* [Dataset entries]:
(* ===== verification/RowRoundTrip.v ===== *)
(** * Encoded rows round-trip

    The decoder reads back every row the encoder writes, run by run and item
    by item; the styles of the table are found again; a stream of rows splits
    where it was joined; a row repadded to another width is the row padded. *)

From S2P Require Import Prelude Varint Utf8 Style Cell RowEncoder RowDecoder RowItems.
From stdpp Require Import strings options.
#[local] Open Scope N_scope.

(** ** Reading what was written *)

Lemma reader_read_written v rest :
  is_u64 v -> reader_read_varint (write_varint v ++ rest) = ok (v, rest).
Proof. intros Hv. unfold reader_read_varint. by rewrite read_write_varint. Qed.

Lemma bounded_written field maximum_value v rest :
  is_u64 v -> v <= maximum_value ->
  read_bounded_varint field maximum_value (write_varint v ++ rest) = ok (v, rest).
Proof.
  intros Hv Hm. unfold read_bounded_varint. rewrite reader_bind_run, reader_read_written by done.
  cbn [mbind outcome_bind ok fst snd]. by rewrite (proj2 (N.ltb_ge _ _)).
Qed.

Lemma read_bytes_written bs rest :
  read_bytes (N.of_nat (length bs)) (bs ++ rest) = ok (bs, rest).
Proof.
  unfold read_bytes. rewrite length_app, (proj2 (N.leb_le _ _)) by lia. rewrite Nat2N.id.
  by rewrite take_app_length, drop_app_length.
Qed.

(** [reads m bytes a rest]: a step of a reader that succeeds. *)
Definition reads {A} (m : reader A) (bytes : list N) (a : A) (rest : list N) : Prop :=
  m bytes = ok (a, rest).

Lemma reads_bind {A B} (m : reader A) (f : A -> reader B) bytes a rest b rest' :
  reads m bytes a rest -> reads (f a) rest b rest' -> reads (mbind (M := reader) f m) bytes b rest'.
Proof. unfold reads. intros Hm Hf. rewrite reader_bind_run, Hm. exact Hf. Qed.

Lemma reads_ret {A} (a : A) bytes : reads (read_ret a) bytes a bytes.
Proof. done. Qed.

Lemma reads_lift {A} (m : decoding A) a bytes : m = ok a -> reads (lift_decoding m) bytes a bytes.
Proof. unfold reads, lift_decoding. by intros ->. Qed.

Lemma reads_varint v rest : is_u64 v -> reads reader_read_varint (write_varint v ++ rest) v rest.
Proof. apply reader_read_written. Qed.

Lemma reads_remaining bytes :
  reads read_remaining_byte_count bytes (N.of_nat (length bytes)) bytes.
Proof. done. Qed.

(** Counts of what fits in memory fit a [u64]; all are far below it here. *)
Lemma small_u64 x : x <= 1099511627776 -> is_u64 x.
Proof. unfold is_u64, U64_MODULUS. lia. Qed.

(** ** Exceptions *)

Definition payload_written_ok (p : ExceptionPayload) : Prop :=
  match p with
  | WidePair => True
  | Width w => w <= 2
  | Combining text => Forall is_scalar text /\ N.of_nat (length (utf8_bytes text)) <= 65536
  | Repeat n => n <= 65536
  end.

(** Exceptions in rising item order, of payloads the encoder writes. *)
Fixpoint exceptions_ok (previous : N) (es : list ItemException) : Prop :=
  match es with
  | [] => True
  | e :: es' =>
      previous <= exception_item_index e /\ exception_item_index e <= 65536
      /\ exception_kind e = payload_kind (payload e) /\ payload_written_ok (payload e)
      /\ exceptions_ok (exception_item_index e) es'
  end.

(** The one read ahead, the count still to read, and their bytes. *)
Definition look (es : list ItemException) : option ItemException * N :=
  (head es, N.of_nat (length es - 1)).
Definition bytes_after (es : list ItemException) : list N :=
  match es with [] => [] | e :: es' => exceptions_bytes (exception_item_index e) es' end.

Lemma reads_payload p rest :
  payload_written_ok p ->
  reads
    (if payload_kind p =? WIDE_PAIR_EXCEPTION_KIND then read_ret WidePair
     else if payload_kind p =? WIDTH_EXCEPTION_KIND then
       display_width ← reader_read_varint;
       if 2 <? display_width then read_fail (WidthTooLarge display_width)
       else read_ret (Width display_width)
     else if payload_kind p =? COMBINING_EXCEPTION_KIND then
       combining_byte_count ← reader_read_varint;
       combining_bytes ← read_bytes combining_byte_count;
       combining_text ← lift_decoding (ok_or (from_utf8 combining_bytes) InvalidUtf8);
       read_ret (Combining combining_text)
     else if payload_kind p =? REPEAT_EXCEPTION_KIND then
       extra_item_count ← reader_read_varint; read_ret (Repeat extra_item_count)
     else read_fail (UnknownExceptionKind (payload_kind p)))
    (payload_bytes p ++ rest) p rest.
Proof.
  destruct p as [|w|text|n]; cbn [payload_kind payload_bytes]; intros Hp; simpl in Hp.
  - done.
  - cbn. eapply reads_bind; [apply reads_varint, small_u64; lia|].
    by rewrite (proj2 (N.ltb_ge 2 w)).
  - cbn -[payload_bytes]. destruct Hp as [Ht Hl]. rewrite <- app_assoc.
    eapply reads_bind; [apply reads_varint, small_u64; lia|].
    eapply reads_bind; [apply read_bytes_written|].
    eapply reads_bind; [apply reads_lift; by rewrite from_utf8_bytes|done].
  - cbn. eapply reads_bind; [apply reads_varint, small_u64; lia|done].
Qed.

* [Exercise details]: Copy out each line of the data that holds the string "what".

* [Result]:
(** ** Reading what was written *)
(** Counts of what fits in memory fit a [u64]; all are far below it here. *)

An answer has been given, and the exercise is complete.